If the term Wali meant authority or inferred governing, it would imply that Allah and the Prophet salla Llahu ‘alayhi wa sallam share the same authority with ‘Ali radiya Llahu ‘anhu. The only interpretation of the term Wali, where its application could simultaneously apply to Allah, the Prophet salla Llahu ‘alayhi wa sallam and the believers, or ‘Ali radiya Llahu ‘anhu specifically, is when it is said to mean helper, friend, ally etc.

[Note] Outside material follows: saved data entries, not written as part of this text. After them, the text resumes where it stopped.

Lemma buddy_init_spec s base count reserved :
  fresh s → base mod PAGE_SIZE = 0 → count ≤ MAX_PAGES →
  ∃ s' bl, buddy_init base count reserved s = Ret (tt, s') ∧ Inv s' bl ∧
    none_used bl ∧ (disjoint_ranges reserved → all_free bl) ∧
    b_base (buddy s') = base ∧ b_real_count (buddy s') = count.
Proof.
  intros Hfr Hb Hc. destruct (init_metas s base count Hfr Hc) as (s1 & E1 & W1 & Hr & Hba & _).
  set (padded := div_ceil count (bsize MAX_ORDER) * bsize MAX_ORDER) in *.
  assert (buddy_init base count reserved s =
    match reserved with
    | [] => (idx ← fill_max (S (N.to_nat count)) 0 count; fill_tail (S (N.to_nat count)) idx count) s1
    | _ => carve_all (S (N.to_nat count)) 0 count reserved s1
    end) as ->.
  { unfold buddy_init. fold padded.
    apply bind_ret_inv in E1 as (? & ? & Ea & E1). apply bind_ret_inv in E1 as (? & ? & Eb & E1).
    rewrite (bind_ret _ _ _ _ _ Ea), (bind_ret _ _ _ _ _ Eb), (bind_ret _ _ _ _ _ E1).
    by destruct reserved. }
  assert (all_free ∅) as Hemp by (by intros ? ? ?).
  rewrite <-Hr in *. destruct reserved as [|r rest].
  - destruct (fill_max_spec (S (N.to_nat (b_real_count (buddy s1)))) 0 s1 _ _ W1 Hemp)
      as (idx & s2 & bl2 & fl2 & E2 & W2 & A2 & Hal & Hle & F2);
      [by apply aligned_mul; exists 0|lia|lia|].
    rewrite (bind_ret _ _ _ _ _ E2). pose proof (f_real _ _ _ F2) as Hr2. rewrite <-Hr2 in *.
    destruct (fill_tail_spec (S (N.to_nat (b_real_count (buddy s2)))) idx MAX_ORDER s2 bl2 fl2 W2 A2)
      as (s3 & bl3 & fl3 & E3 & W3 & A3 & F3); [lia|done|done|lia|].
    exists s3, bl3. split; [done|].
    assert (b_base (buddy s3) = base) as Hb3 by (rewrite (f_base _ _ _ F3), (f_base _ _ _ F2); done).
    split; [split; [by rewrite Hb3|eauto]|]. split; [by apply all_free_none_used|].
    split; [done|]. split; [done|]. by rewrite (f_real _ _ _ F3).
  - destruct (carve_all_spec (r :: rest) (S (N.to_nat (b_real_count (buddy s1)))) 0 s1 _ _ W1)
      as (s2 & bl2 & fl2 & E2 & W2 & U2 & A2 & F2);
      [by apply all_free_none_used|by apply aligned_mul; exists 0|lia|].
    exists s2, bl2. split; [done|].
    assert (b_base (buddy s2) = base) as Hb2 by (by rewrite (f_base _ _ _ F2)).
    split; [split; [by rewrite Hb2|eauto]|]. split; [done|]. split; [auto|]. split; [done|].
    by rewrite (f_real _ _ _ F2).
Qed.
(* ===== verification/PageAlloc.v ===== *)
(** * The interface of the page allocator

    What the clients of kernel/src/mem.rs (page tables, processes, shared pages)
    rely on for single pages: an abstract state with a set of live pages, and the
    laws of [alloc_pages(0)], [free_pages] and of writing one's own pages.  The
    buddy allocator discharges it; the clients' theorems are proved against the
    class. *)

From Stdlib Require Import ZifyN ZifyNat.
From stdpp Require Import base gmap numbers functions list.
From S2P Require Import Prelude Mem Dyadic MemInv MemSpec MemProps.

(** The words of page [a] are the same in both states. *)
Definition keeps (s s' : PMem) (a : N) : Prop :=
  ∀ w, w < 512 → read_word (a + w * 8) (ram s') = read_word (a + w * 8) (ram s).

(** The managed area is the same. *)
Definition same_area (s s' : PMem) : Prop :=
  b_base (buddy s') = b_base (buddy s) ∧ b_real_count (buddy s') = b_real_count (buddy s).

Class PageAllocator (G : Type) := {
  pinv : PMem → G → Prop;
  live : G → N → Prop;
  live_page s g a : pinv s g → live g a → a mod PAGE_SIZE = 0 ∧ page_in_range a s = true;
  alloc_law s g : pinv s g →
    alloc_pages 0 s = Ret (None, s) ∨
    ∃ a s' g', alloc_pages 0 s = Ret (Some a, s') ∧ pinv s' g' ∧ ¬ live g a ∧
      (∀ x, live g' x ↔ live g x ∨ x = a) ∧ same_area s s' ∧ (∀ x, live g x → keeps s s' x);
  free_law s g a : pinv s g → live g a →
    ∃ s' g', free_pages a s = Ret (Ok tt, s') ∧ pinv s' g' ∧
      (∀ x, live g' x ↔ live g x ∧ x ≠ a) ∧ same_area s s' ∧ (∀ x, live g' x → keeps s s' x);
  write_law s g a w v : pinv s g → live g a → w < 512 →
    pinv (set_ram (write_word (a + w * 8) v (ram s)) s) g
}.

Lemma keeps_refl s a : keeps s s a.
Proof. done. Qed.

Lemma keeps_trans s1 s2 s3 a : keeps s1 s2 a → keeps s2 s3 a → keeps s1 s3 a.
Proof. intros H1 H2 w Hw. by rewrite H2, H1. Qed.

Lemma same_area_refl s : same_area s s.
Proof. done. Qed.

Lemma same_area_trans s1 s2 s3 : same_area s1 s2 → same_area s2 s3 → same_area s1 s3.
Proof. unfold same_area. intuition congruence. Qed.

Lemma same_area_in_range s s' a : same_area s s' → page_in_range a s' = page_in_range a s.
Proof. intros [H1 H2]. unfold page_in_range. by rewrite H1, H2. Qed.

#[export] Hint Resolve keeps_refl keeps_trans same_area_refl same_area_trans : pages.

(** Two words of page-aligned pages are the same word only in the same page. *)
Lemma page_word_inj a b i j :
  a mod PAGE_SIZE = 0 → b mod PAGE_SIZE = 0 → i < 512 → j < 512 →
  a + i * 8 = b + j * 8 → a = b ∧ i = j.
Proof. unfold PAGE_SIZE. intros. dlia. Qed.

Lemma keeps_write s a b w v :
  a mod PAGE_SIZE = 0 → b mod PAGE_SIZE = 0 → a ≠ b → w < 512 →
  keeps s (set_ram (write_word (a + w * 8) v (ram s)) s) b.
Proof.
  intros Ha Hb Hne Hw j Hj. simpl. apply read_write_ne. intros E.
  by destruct (page_word_inj a b w j Ha Hb Hw Hj E).
Qed.

(** ** Zeroing a live page *)
Section zero.
Context `{PageAllocator G}.

(** A loop that stores [F w] in word [w] of a live page, for each [w] of [l]. *)
Lemma write_words_live (F : N → N) g a l s :
  pinv s g → live g a → (∀ w, w ∈ l → w < 512) →
  ∃ s', for_each (λ i, modify (λ s, set_ram (write_word (a + i * 8) (F i) (ram s)) s)) l s = Ret (tt, s') ∧
    pinv s' g ∧ same_area s s' ∧
    (∀ w, w ∈ l → read_word (a + w * 8) (ram s') = F w) ∧
    (∀ w, w ∉ l → read_word (a + w * 8) (ram s') = read_word (a + w * 8) (ram s)) ∧
    (∀ x, live g x → x ≠ a → keeps s s' x).
Proof.
  revert s. induction l as [|i l IH]; intros s I Hl Hw.
  { exists s. repeat split; auto with pages. by intros w ?%not_elem_of_nil. }
  cbn [for_each]. rewrite bind_modify.
  set (s1 := set_ram (write_word (a + i * 8) (F i) (ram s)) s).
  assert (pinv s1 g) as I1 by (apply write_law; [done|done|apply Hw; by left]).
  destruct (IH s1 I1 Hl) as (s' & E & I' & A & Z & K & O); [intros w Hx; apply Hw; by right|].
  exists s'. split; [done|]. split; [done|]. split; [done|]. split; [|split].
  - intros w Hx. destruct (decide (w ∈ l)) as [Hin|Hnin]; [auto|].
    apply elem_of_cons in Hx as [->|]; [|done]. rewrite (K _ Hnin). apply read_write_eq.
  - intros w Hx. apply not_elem_of_cons in Hx as [Hne Hx]. rewrite (K _ Hx).
    apply read_write_ne. lia.
  - intros x Hx Hne. apply (keeps_trans _ s1); [|auto].
    apply keeps_write; [by apply (live_page s g)|by apply (live_page s g)|done|].
    apply Hw; by left.
Qed.

Lemma zero_page_live g a s :
  pinv s g → live g a →
  ∃ s', zero_page a s = Ret (tt, s') ∧ pinv s' g ∧ same_area s s' ∧
    (∀ w, w < 512 → read_word (a + w * 8) (ram s') = 0) ∧
    (∀ x, live g x → x ≠ a → keeps s s' x).
Proof.
  intros I Hl. destruct (write_words_live (λ _, 0) g a (nrange 0 512) s I Hl) as (s' & E & I' & A & Z & _ & O).
  { intros w Hw%elem_of_nrange. lia. }
  exists s'. split; [done|]. split; [done|]. split; [done|]. split; [|done].
  intros w Hw. apply Z, elem_of_nrange. lia.
Qed.

(** Allocate a page and zero it: [alloc_pages_zeroed(0)] and the pair of calls
    [alloc_pages(0)], [zero_page]. *)
Record fresh_page (s s' : PMem) (g g' : G) (a : N) : Prop := mkFreshPage {
  fpg_inv : pinv s' g';
  fpg_new : ¬ live g a;
  fpg_live x : live g' x ↔ live g x ∨ x = a;
  fpg_area : same_area s s';
  fpg_zero w : w < 512 → read_word (a + w * 8) (ram s') = 0;
  fpg_keeps x : live g x → keeps s s' x
}.

Lemma alloc_zero_law s g : pinv s g →
  alloc_pages 0 s = Ret (None, s) ∨
  ∃ a s1 s' g', alloc_pages 0 s = Ret (Some a, s1) ∧ zero_page a s1 = Ret (tt, s') ∧
    fresh_page s s' g g' a.
Proof.
  intros I. destruct (alloc_law s g I) as [E|(a & s1 & g' & E & I1 & Hn & Hl & A & K)]; [by left|].
  right. destruct (zero_page_live g' a s1 I1) as (s' & E' & I' & A' & Z & K').
  { apply Hl. by right. }
  exists a, s1, s', g'. split; [done|]. split; [done|]. split; try done.
  - by eapply same_area_trans.
  - intros x Hx. apply (keeps_trans _ s1); [auto|]. apply K'; [apply Hl; by left|].
    by intros ->.
Qed.

Lemma alloc_zeroed_law s g : pinv s g →
  alloc_pages_zeroed 0 s = Ret (None, s) ∨
  ∃ a s' g', alloc_pages_zeroed 0 s = Ret (Some a, s') ∧ fresh_page s s' g g' a.
Proof.
  intros I. unfold alloc_pages_zeroed.
  destruct (alloc_zero_law s g I) as [E|(a & s1 & s' & g' & E & E' & F)].
  - left. by rewrite (bind_ret _ _ _ _ _ E).
  - right. exists a, s', g'. split; [|done]. rewrite (bind_ret _ _ _ _ _ E).
    change (nrange 0 (N.to_nat (bsize 0))) with [0]. cbn [for_each].
    rewrite N.mul_0_l, N.add_0_r. unfold mbind at 1, M_bind at 1.
    by rewrite (bind_ret _ _ _ _ _ E').
Qed.
End zero.

(** ** The buddy allocator is a page allocator *)

Definition buddy_live (g : N * blocks) (a : N) : Prop :=
  ∃ i, a = g.1 + i * PAGE_SIZE ∧ allocated g.2 i 0.

Definition buddy_pinv (s : PMem) (g : N * blocks) : Prop :=
  Inv s g.2 ∧ b_base (buddy s) = g.1.

Lemma allocated_not_free s bl i o x :
  Inv s bl → allocated bl i o → in_block i o x → ¬ free_page bl x.
Proof.
  intros [_ [fl W]] Hi Hx (h & p & Hh & Hx').
  pose proof (t_disj _ _ _ (w_tiling _ _ _ _ W) _ _ _ _ _ _ x Hh Hi Hx' Hx). subst.
  unfold allocated in Hi. by simplify_eq.
Qed.

(** Words of a page that is not one of the framed pages are kept. *)
Lemma frame_keeps P s s' i :
  b_base (buddy s) mod PAGE_SIZE = 0 → frame P s s' → ¬ P i →
  keeps s s' (b_base (buddy s) + i * PAGE_SIZE).
Proof.
  intros Hb F Hi w Hw. unfold read_word. rewrite (f_ram _ _ _ F); [done|].
  intros j Hj E. apply Hi. replace i with j; [done|]. unfold PAGE_SIZE in *. lia.
Qed.

Lemma buddy_write s bl i w v :
  Inv s bl → allocated bl i 0 → w < 512 →
  Inv (set_ram (write_word (b_base (buddy s) + i * PAGE_SIZE + w * 8) v (ram s)) s) bl.
Proof.
  intros I Hi Hw. apply Inv_ram; [done|]. intros j Hj. apply lookup_insert_ne. intros E.
  assert (j = i) as -> by (unfold PAGE_SIZE in *; lia).
  by apply (allocated_not_free s bl i 0 i I Hi (in_block_head i 0)).
Qed.

#[export] Program Instance buddy_page_allocator : PageAllocator (N * blocks) := {|
  pinv := buddy_pinv;
  live := buddy_live
|}.
Next Obligation.
  intros s [base bl] a [[Hb [fl W]] E] (i & -> & Hi). simpl in *. subst.
  destruct (t_block _ _ _ (w_tiling _ _ _ _ W) _ _ _ Hi) as (_ & _ & Hle).
  change (bsize 0) with 1 in Hle. split.
  - apply is_multiple_of_spec, page_aligned. done.
  - unfold page_in_range. apply andb_true_iff.
    rewrite N.leb_le, N.ltb_lt. unfold PAGE_SIZE. lia.
Qed.
Next Obligation.
  intros s [base bl] [I E]. simpl in *. subst.
  destruct (buddy_alloc_cases s bl 0 I ltac:(unfold MAX_ORDER; lia)) as [[E _]|(i & s' & bl' & E & P)];
    [by left|right]. destruct P as [I' Hb Hw Hf Ha F].
  exists (b_base (buddy s) + i * PAGE_SIZE), s', (b_base (buddy s), bl').
  split; [done|]. split; [split; [done|apply F]|]. split; [|split; [|split]].
  - intros (j & Ej & Hj). apply page_addr_inj in Ej as <-.
    apply (allocated_not_free s bl i 0 i I Hj); auto with dyadic.
  - intros x. unfold buddy_live; simpl. setoid_rewrite Ha. naive_solver.
  - split; apply F.
  - intros x (j & -> & Hj). apply (frame_keeps (free_page bl)); [apply I|done|].
    apply (allocated_not_free s bl j 0 j I Hj). auto with dyadic.
Qed.
Next Obligation.
  intros s [base bl] a [I E] (i & -> & Hi). simpl in *. subst.
  destruct (buddy_free_used s bl i 0 I Hi) as (s' & bl' & E & [I' Hf Ha F _]).
  exists s', (b_base (buddy s), bl'). split; [done|]. split; [split; [done|apply F]|].
  assert (∀ x, buddy_live (b_base (buddy s), bl') x ↔
    buddy_live (b_base (buddy s), bl) x ∧ x ≠ b_base (buddy s) + i * PAGE_SIZE) as Hl.
  { intros x. unfold buddy_live; simpl. setoid_rewrite Ha. split.
    - intros (j & -> & Hj & Hne). split; [eauto|]. by intros ?%page_addr_inj.
    - intros [(j & -> & Hj) Hne]. exists j. split; [done|]. split; [done|]. congruence. }
  split; [done|]. split; [split; apply F|].
  intros x (j & -> & [Hj Hne]%Ha). simpl in *. apply (frame_keeps _ _ _ _ ltac:(apply I) F).
  intros [Hfr|Hin]; [by apply (allocated_not_free s bl j 0 j I Hj); auto with dyadic|].
  unfold in_block in Hin. change (bsize 0) with 1 in Hin. lia.
Qed.
Next Obligation.
  intros s [base bl] a w v [I E] (i & -> & Hi) Hw. simpl in *. subst.
  split; [by apply buddy_write|done].
Qed.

It would also mean that ‘Ali held this authority during the Prophet’s salla Llahu ‘alayhi wa sallam life independently of the Prophet salla Llahu ‘alayhi wa sallam. Is it logical that he and the Prophet salla Llahu ‘alayhi wa sallam share this authority simultaneously?

If this meant that leadership was conferred exclusively for ‘Ali radiya Llahu ‘anhu because of giving the ring in charity, it follows that none of the remaining ‘eleven infallibles’ are deserving of Imamah. They fall short of the criteria of giving charity whilst in Ruku’. If it is argued that their appointment is determined by other texts it would undermine the very argument made by ‘Abdul Hussain; that the verse applies exclusively to ‘Ali! ‘Abdul Hussain has created his own conundrum.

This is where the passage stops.